**SUPPLIED RECORDS:**
(** An explicit break splits the pages: every page holds flowables from
    before the break only, or from after it only; and the flowable right
    after the break is the oldest of its page. *)
Lemma flow_page_break pre post st :
  flow height_of d 0 (pre ++ PageBreak :: post) (start d) = inr st ->
  forall pg, pg ∈ sheets st ->
    (Forall (fun b => index b < length pre) pg \/
     Forall (fun b => length pre < index b) pg) /\
    (forall b, b ∈ pg -> index b = S (length pre) -> exists front, pg = front ++ [b]).
Proof.
  intros H pg Hpg.
  assert (Hord : ordered (0 + length (pre ++ PageBreak :: post)) st).
  { eapply flow_ordered; [|exact H]. repeat constructor. }
  rewrite flow_app in H.
  destruct (flow height_of d 0 pre (start d)) as [e|st1] eqn:H1; [discriminate|].
  cbn in H.
  apply flow_grows in H1 as (newer1 & extra1 & Hs1 & Hall1).
  apply flow_grows in H as (newer2 & extra2 & Hs2 & Hall2).
  cbn in Hs1, Hs2. rewrite app_nil_r in Hs1, Hs2.
  assert (Hside : Forall (fun b => index b < length pre) pg \/
                  Forall (fun b => length pre < index b) pg).
  { rewrite Hs2 in Hpg.
    change (newer2 ++ extra2 :: current st1 :: finished st1)
      with (newer2 ++ extra2 :: sheets st1) in Hpg.
    rewrite Hs1 in Hpg.
    apply elem_of_app in Hpg as [Hin|Hin].
    - right. apply Forall_cons in Hall2 as [_ Hn].
      rewrite Forall_forall in Hn. specialize (Hn _ Hin).
      eapply Forall_impl; [exact Hn|]. cbn. lia.
    - apply elem_of_cons in Hin as [->|Hin].
      + right. apply Forall_cons in Hall2 as [He _].
        eapply Forall_impl; [exact He|]. cbn. lia.
      + left. change (extra1 :: []) with ([extra1] ++ []) in Hin.
        assert (Hin' : pg ∈ extra1 :: newer1).
        { apply elem_of_app in Hin as [Hin|Hin]; [now right|].
          apply elem_of_cons in Hin as [->|Hin]; [now left|].
          now apply elem_of_nil in Hin. }
        rewrite Forall_forall in Hall1. specialize (Hall1 _ Hin').
        eapply Forall_impl; [exact Hall1|]. cbn. lia. }
  split; [exact Hside|].
  intros b Hb Hidx.
  destruct Hside as [Hbefore|Hafter].
  { rewrite Forall_forall in Hbefore. specialize (Hbefore _ Hb). lia. }
  unfold ordered in Hord. rewrite Forall_forall in Hord.
  destruct (Hord _ Hpg) as [Hdesc _].
  apply list_elem_of_split in Hb as (front & back & ->).
  exists front. f_equal.
  apply StronglySorted_app_1_r in Hdesc.
  apply StronglySorted_inv in Hdesc as [_ Hback].
  destruct back as [|b' back]; [reflexivity|exfalso].
  apply Forall_cons in Hback as [Hlt _].
  apply Forall_app in Hafter as [_ Hafter].
  apply Forall_cons in Hafter as [_ Hafter].
  apply Forall_cons in Hafter as [Hgt _]. lia.
Qed.

(** The pass goes through when no table is too wide and every flowable
    fits on a page of its own. *)
Lemma flow_succeeds i fs st :
  Forall (fun f => too_wide d f = false /\
                   (height_of f <= frame_top d - frame_bottom d)%Q) fs ->
  exists st', flow height_of d i fs st = inr st'.
Proof.
  intros Hfs. revert i st.
  induction Hfs as [|f fs [Hw Hh] _ IH]; intros i st; cbn.
  - eauto.
  - unfold place. rewrite Hw. apply Qle_bool_iff in Hh.
    destruct (is_PageBreak f); [apply IH|].
    destruct (Qle_bool (height_of f) (cursor st - frame_bottom d)); [apply IH|].
    rewrite Hh. apply IH.
Qed.

(** With heights that are not negative and a frame that is not upside
    down, the pass keeps everything inside the frame. *)
Section InFrame.

Hypothesis frame_ok : (frame_bottom d <= frame_top d)%Q.

Lemma start_well_placed : well_placed d (start d).
Proof.
  unfold well_placed, start, sheets; cbn. repeat split.
  - exact frame_ok.
  - apply Qle_refl.
  - repeat constructor.
Qed.

Lemma place_well_placed i f st st' :
  (0 <= height_of f)%Q ->
  well_placed d st -> place height_of d i f st = inr st' -> well_placed d st'.
Proof.
  intros Hh (Hlo & Hhi & Hall) Hp. apply place_inr in Hp.
  apply Forall_cons in Hall as [Hcur Hfin].
  destruct Hp as [_ ->|_ _ Hfit ->|_ _ Hfit ->];
    unfold well_placed, sheets, in_frame; cbn.
  - repeat split; [exact frame_ok|apply Qle_refl|].
    constructor; [constructor|]. constructor; assumption.
  - repeat split; [lra|lra|].
    constructor; [|exact Hfin].
    constructor; [|exact Hcur]. cbn. repeat split; lra.
  - repeat split; [lra|lra|].
    constructor; [|constructor; assumption].
    constructor; [|constructor]. cbn. repeat split; lra.
Qed.

Lemma flow_well_placed i fs st st' :
  Forall (fun f => (0 <= height_of f)%Q) fs ->
  well_placed d st -> flow height_of d i fs st = inr st' -> well_placed d st'.
Proof.
  intros Hfs. revert i st.
  induction Hfs as [|f fs Hf _ IH]; intros i st Hst H; cbn in H.
  - inversion H; subst; exact Hst.
  - destruct (place height_of d i f st) as [e|st1] eqn:Hp; [discriminate|].
    eapply IH; [|exact H]. eapply place_well_placed; eauto.
Qed.

End InFrame.

End FlowFacts.

(** ** Decoration and the build *)

Section BuildFacts.

Variable height_of : Flowable -> Q.
Variable d : SimpleDocTemplate.
Variables onFirstPage onLaterPages : SimpleDocTemplate -> ST canvas unit.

**BRIEF:** Could you transcribe the entries above word for word, from the line with "apply flow_grows in H1" down to the line with "assert (Hside : Forall", keeping both?

**RESULT OF THE TASK:**
  apply flow_grows in H1 as (newer1 & extra1 & Hs1 & Hall1).
  apply flow_grows in H as (newer2 & extra2 & Hs2 & Hall2).
  cbn in Hs1, Hs2. rewrite app_nil_r in Hs1, Hs2.
  assert (Hside : Forall (fun b => index b < length pre) pg \/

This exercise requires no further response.